» **What is needed**
What you need to produce from the material below is an exact transcription of the lines from the one with "(** ** printf *)" through the one with "Definition fmt_d (arg", both included, and no other line.

» **Data to process**
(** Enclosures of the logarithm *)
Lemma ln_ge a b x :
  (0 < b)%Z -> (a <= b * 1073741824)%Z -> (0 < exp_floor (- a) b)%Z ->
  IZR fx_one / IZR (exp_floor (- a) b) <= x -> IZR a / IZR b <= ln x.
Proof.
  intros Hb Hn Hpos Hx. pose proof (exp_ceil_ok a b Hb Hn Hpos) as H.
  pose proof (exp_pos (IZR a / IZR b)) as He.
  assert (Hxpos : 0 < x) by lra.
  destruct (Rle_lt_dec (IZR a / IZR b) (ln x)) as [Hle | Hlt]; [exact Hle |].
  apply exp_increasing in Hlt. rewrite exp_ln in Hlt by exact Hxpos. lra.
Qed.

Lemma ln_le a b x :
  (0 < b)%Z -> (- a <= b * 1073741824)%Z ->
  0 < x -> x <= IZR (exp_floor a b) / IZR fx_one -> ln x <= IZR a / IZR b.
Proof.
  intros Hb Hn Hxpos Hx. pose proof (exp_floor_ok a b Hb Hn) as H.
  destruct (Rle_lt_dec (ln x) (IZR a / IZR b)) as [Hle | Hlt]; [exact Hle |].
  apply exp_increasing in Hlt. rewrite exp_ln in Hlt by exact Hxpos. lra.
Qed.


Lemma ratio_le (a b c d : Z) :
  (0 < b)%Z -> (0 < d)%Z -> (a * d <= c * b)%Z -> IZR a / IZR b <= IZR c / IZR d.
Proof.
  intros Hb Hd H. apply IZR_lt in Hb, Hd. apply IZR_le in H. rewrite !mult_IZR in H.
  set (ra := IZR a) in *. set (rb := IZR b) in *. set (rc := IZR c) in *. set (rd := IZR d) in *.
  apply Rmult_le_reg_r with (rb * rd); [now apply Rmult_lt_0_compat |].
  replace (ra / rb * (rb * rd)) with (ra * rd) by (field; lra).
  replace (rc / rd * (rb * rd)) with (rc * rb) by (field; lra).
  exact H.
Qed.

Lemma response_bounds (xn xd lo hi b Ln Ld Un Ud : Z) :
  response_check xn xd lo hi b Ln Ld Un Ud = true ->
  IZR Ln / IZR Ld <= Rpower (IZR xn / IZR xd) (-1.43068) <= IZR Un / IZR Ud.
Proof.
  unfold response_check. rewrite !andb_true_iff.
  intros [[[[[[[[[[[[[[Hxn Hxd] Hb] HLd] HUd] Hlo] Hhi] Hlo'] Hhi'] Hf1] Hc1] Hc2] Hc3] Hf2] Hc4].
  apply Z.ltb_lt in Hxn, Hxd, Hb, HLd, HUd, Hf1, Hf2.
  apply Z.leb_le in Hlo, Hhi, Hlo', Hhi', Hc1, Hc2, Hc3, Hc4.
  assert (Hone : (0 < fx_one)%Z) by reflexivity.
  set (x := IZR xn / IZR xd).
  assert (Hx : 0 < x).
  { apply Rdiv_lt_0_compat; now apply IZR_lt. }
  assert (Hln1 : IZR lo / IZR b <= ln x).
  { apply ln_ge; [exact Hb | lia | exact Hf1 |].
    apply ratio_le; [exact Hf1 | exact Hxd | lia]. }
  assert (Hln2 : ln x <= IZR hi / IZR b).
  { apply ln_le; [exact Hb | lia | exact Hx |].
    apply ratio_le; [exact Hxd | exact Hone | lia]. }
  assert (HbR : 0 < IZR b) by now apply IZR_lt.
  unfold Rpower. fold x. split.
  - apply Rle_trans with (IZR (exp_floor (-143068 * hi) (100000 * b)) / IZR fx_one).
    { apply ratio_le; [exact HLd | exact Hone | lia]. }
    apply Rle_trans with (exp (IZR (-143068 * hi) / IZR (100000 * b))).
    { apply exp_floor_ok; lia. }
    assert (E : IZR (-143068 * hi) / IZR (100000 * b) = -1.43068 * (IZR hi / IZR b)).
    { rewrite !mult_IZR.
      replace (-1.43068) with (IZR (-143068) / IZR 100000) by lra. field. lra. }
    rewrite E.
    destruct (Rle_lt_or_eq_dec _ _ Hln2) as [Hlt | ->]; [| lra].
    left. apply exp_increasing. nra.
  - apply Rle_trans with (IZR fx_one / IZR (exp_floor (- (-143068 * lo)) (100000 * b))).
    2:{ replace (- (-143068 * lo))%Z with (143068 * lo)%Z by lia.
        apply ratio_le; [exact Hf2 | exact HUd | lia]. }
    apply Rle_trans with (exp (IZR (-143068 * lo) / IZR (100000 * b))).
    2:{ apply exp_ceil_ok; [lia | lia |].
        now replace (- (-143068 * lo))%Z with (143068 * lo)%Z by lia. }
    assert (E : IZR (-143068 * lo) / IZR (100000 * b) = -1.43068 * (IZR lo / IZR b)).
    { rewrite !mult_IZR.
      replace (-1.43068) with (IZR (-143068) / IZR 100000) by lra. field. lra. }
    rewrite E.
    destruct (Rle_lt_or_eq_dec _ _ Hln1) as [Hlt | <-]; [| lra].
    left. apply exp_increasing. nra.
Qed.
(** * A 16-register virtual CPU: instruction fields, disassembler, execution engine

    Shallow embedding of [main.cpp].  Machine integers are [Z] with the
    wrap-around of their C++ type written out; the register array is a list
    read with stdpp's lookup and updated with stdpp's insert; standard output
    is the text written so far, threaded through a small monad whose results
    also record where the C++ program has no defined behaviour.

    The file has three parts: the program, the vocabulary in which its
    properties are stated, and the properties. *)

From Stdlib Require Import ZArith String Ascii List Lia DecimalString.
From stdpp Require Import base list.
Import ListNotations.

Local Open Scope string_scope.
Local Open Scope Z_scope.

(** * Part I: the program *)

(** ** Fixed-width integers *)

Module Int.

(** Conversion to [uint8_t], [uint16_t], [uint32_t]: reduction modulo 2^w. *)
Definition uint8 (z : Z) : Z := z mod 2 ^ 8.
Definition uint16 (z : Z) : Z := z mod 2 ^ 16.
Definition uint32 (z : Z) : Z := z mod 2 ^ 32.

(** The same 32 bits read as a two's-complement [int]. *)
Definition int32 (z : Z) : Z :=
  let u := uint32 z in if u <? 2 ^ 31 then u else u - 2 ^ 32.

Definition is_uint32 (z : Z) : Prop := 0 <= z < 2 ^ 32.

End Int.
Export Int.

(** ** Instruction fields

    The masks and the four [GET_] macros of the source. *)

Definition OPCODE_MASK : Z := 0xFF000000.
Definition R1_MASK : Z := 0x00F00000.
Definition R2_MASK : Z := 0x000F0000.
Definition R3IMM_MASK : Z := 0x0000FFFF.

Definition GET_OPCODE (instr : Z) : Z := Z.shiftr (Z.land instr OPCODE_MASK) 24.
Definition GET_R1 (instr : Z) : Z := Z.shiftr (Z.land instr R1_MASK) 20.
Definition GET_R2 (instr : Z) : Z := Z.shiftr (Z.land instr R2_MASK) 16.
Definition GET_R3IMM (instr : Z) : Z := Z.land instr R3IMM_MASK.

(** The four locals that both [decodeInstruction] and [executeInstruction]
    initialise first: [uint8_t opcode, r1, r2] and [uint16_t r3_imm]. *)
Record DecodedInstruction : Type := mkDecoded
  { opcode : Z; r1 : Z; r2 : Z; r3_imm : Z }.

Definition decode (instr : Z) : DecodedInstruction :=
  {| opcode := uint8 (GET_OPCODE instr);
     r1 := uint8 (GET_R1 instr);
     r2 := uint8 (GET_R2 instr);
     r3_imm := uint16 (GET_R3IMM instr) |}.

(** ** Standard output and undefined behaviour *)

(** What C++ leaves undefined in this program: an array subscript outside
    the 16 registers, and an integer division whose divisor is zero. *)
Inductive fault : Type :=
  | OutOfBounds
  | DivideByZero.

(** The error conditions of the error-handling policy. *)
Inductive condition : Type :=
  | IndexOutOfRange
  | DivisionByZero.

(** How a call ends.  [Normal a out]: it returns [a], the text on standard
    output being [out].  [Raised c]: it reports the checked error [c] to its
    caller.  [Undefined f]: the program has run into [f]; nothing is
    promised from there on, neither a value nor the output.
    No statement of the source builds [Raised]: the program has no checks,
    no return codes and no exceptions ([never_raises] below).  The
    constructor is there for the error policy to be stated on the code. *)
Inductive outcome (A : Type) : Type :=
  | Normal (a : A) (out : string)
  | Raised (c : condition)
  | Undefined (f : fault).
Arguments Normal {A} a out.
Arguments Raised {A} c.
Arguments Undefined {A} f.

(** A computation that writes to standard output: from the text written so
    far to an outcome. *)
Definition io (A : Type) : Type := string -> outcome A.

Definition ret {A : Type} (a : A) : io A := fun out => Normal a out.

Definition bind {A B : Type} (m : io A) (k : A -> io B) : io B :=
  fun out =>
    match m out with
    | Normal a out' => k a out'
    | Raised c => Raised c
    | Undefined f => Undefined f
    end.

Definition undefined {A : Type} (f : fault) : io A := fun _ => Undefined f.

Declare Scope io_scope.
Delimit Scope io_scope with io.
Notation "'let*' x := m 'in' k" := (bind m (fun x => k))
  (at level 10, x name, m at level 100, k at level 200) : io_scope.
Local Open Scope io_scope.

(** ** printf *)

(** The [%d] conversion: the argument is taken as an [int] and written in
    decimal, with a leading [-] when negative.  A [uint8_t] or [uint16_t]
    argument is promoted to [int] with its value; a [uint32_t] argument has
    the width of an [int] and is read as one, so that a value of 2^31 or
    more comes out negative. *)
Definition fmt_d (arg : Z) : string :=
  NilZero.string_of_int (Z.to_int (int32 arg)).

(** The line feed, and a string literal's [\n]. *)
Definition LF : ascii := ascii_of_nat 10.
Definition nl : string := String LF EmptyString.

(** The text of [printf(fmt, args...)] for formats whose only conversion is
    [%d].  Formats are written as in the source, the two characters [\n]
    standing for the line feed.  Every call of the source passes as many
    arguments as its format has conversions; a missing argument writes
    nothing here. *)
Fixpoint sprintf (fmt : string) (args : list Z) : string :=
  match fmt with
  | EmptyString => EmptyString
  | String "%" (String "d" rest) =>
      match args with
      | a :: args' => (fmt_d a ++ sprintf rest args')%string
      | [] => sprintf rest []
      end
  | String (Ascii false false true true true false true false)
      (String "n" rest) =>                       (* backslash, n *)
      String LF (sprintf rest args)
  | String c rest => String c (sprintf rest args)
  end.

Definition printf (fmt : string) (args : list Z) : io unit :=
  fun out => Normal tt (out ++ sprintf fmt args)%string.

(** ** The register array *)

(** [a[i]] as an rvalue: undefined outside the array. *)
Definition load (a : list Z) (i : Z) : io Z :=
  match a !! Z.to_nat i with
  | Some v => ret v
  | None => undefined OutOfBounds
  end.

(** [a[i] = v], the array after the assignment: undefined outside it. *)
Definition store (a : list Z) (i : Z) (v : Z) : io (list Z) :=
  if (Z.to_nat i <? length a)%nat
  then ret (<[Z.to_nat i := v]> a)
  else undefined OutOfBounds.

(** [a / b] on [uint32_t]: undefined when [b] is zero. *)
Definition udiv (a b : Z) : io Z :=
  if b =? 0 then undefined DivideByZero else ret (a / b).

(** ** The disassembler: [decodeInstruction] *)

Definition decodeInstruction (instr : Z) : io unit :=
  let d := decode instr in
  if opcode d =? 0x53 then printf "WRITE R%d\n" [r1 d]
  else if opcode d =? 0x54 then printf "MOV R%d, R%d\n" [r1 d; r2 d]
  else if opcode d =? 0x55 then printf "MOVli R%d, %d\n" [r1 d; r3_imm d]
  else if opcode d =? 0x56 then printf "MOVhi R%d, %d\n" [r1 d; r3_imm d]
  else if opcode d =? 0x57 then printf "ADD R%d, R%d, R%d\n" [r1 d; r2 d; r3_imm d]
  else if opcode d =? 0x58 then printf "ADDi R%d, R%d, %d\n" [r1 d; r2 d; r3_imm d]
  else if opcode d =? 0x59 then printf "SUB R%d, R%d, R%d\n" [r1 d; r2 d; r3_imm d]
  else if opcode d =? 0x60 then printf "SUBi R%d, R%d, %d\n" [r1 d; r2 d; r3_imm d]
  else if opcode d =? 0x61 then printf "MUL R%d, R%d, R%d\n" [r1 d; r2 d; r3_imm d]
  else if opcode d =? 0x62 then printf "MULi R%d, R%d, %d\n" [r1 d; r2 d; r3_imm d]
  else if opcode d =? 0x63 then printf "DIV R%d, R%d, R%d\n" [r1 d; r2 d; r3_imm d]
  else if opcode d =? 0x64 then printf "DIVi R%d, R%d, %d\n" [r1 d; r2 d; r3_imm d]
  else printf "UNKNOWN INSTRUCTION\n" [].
--
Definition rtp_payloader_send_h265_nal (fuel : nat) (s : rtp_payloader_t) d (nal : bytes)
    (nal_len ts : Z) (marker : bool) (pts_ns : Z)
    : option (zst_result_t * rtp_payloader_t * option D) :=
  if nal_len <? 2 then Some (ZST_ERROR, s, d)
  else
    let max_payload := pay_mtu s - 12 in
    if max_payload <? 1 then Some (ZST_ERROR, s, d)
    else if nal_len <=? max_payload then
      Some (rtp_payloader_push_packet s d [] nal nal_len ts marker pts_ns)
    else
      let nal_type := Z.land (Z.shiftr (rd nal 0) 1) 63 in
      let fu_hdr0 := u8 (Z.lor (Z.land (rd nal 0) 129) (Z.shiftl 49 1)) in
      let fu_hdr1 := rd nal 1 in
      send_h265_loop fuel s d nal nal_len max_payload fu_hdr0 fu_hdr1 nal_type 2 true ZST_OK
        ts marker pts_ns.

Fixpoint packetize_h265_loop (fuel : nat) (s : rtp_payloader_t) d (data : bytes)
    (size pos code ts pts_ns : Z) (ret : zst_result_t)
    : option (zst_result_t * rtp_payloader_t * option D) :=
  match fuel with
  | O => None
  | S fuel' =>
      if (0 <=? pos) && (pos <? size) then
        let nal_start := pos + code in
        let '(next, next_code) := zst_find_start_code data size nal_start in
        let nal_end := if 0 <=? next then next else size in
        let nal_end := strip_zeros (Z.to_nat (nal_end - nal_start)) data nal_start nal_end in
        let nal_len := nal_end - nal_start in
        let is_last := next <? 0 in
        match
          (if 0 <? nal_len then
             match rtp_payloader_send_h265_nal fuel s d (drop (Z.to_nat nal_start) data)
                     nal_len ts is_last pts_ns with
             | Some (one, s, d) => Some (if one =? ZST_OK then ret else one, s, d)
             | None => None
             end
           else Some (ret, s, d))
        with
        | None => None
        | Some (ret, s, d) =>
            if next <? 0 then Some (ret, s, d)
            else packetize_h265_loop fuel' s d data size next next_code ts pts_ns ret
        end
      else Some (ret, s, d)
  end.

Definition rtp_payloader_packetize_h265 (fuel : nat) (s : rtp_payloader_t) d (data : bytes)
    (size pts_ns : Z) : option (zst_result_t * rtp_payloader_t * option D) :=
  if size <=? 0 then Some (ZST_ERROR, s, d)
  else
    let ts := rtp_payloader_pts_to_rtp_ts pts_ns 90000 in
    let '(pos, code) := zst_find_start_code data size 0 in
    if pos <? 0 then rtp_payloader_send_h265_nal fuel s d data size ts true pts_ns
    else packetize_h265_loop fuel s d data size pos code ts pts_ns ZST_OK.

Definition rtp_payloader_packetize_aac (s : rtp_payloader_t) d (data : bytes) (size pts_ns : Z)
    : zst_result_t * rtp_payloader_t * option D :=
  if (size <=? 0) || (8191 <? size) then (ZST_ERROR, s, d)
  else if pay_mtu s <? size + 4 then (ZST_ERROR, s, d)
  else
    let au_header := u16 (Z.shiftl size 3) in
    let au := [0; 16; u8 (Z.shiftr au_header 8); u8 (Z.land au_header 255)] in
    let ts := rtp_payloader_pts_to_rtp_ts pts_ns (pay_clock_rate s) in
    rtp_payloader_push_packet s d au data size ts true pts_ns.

» **Answer section**
(** ** printf *)

(** The [%d] conversion: the argument is taken as an [int] and written in
    decimal, with a leading [-] when negative.  A [uint8_t] or [uint16_t]
    argument is promoted to [int] with its value; a [uint32_t] argument has
    the width of an [int] and is read as one, so that a value of 2^31 or
    more comes out negative. *)
Definition fmt_d (arg : Z) : string :=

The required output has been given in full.